• PROBLEM STATEMENT
Of the records below, reproduce only the span that opens with the line containing "Lemma get_next_mailbox_token_frame (env" and closes with the last line.
━━━━━━━━
(** * CarGarageContract: a shallow embedding of the car-garage chaincode

    Source: [src/chaincode-typescript/src/garage/cars/controller.ts].

    The contract is a class of transaction functions over the Fabric stub
    ([getState], [putState], [deleteState], [getStateByRange]). Every write
    goes through [Buffer.from(stringify(sortKeysRecursive(asset)))].

    The file has two parts. The first holds the definitions:
    - [jsval], the JavaScript values the contract handles;
    - what the contract imports: [JSON.stringify] and [JSON.parse] of the
      language, [stringify] of json-stringify-deterministic,
      [sortKeysRecursive] of sort-keys-recursive, and the stub of
      fabric-contract-api, each after its documentation;
    - the transaction monad [tx] over the world state;
    - the contract, one definition per method under the method's name;
    - the [Cars] entity and the notions the statements use.
    The second part holds the proofs; it ends with one theorem per claim and
    with further properties of the contract.

    Modelling conventions.
    - A JavaScript string is a Rocq [string]: the bytes of its UTF-8 form.
      [Buffer.from(s)] and [buf.toString()] are then the identity, and the
      length of a buffer is the length of the string. Keys are ordered byte
      by byte, which is the order of JavaScript for the names used here. A
      surrogate on its own has no UTF-8 form: a text that names one in an
      escape is outside the modelled fragment.
    - A JavaScript number is an integer [Z]. JavaScript holds an integer
      exactly up to 2^53 - 1 in absolute value and prints it in decimal; a
      JSON literal with a fraction or an exponent is outside the modelled
      fragment, and [JSON_parse] refuses it. The statements that depend on a
      number, or on a text not being JSON, are made for safe integers and
      for texts of the fragment ([safe_integer], [supported]).
    - An object is the list of its own properties in insertion order, each
      name once, and every property is data. The statements on what is
      encoded are made for values without a property named like a method
      ([plain]).
    - What the stub does with a key that is not a string is a parameter of
      the contract ([Stub]). A string is taken for a key as it is; the
      statements that add a key or scan the state are made for the keys of
      assets ([simple_key]).
    - Awaiting a promise is sequencing: a transaction function runs alone on
      its context. *)

From Stdlib Require Import ZArith NArith String Ascii List DecimalString DecimalN DecimalFacts.
From stdpp Require Import gmap strings list sorting.

Local Open Scope string_scope.
(** C6, at the failing input.  Lead 1 is assigned to mailbox a, which has
    been revoked, and mailbox b is active.  The call marks the assignment
    inactive, picks mailbox b and then fails on the INSERT with
    [IntegrityError]: no mailbox is returned and the lead is left without
    any active assignment. *)
Theorem reassignment_violates_unique_together :
  exists db',
    Utils.get_or_assign_mailbox_for_lead Demo.env 1000 Demo.lead1 Demo.client1
      Demo.db_revoked
    = (Raise (IntegrityError "duplicate key value violates unique constraint"),
       db')
    /\ map la_status (lead_mailbox_assignments db') = [asg_inactive]
    /\ Orm.get (Utils.is_active_assignment_of Demo.lead1 Demo.client1)
         (lead_mailbox_assignments db') = Orm.DoesNotExist.
Proof. eexists. repeat split. Qed.

(* ------------------------------------------------------------------ *)
(** ** What each step of the dispatcher leaves alone *)

Section Frames.

Lemma daily_send_count_set_last_used_at (Q : GmailToken -> bool)
    (now : datetime) (t : list GmailToken) :
  map tk_daily_send_count
    (Orm.update_where Q (fun x => Utils.set_last_used_at x now) t)
  = map tk_daily_send_count t.
Proof.
  unfold Orm.update_where. rewrite map_map. apply map_ext.
  intros x. now destruct (Q x).
Qed.

Lemma get_next_mailbox_token_frame (env : Env) (now : datetime)
    (client_id : uuid) (db : DB) :
  let db' := snd (Utils.get_next_mailbox_token env now client_id db) in
  email_events db' = email_events db
  /\ email_send_queue db' = email_send_queue db
  /\ clients db' = clients db
  /\ lead_mailbox_assignments db' = lead_mailbox_assignments db
  /\ rng db' = rng db
  /\ map tk_daily_send_count (gmail_tokens db')
     = map tk_daily_send_count (gmail_tokens db).
Proof.
  unfold Utils.get_next_mailbox_token.
  destruct (Orm.first _) as [t0|]; simpl; repeat split.
  apply daily_send_count_set_last_used_at.
Qed.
━━━━━━━━
• RESPONSE
Lemma get_next_mailbox_token_frame (env : Env) (now : datetime)
    (client_id : uuid) (db : DB) :
  let db' := snd (Utils.get_next_mailbox_token env now client_id db) in
  email_events db' = email_events db
  /\ email_send_queue db' = email_send_queue db
  /\ clients db' = clients db
  /\ lead_mailbox_assignments db' = lead_mailbox_assignments db
  /\ rng db' = rng db
  /\ map tk_daily_send_count (gmail_tokens db')
     = map tk_daily_send_count (gmail_tokens db).
Proof.
  unfold Utils.get_next_mailbox_token.
  destruct (Orm.first _) as [t0|]; simpl; repeat split.
  apply daily_send_count_set_last_used_at.
Qed.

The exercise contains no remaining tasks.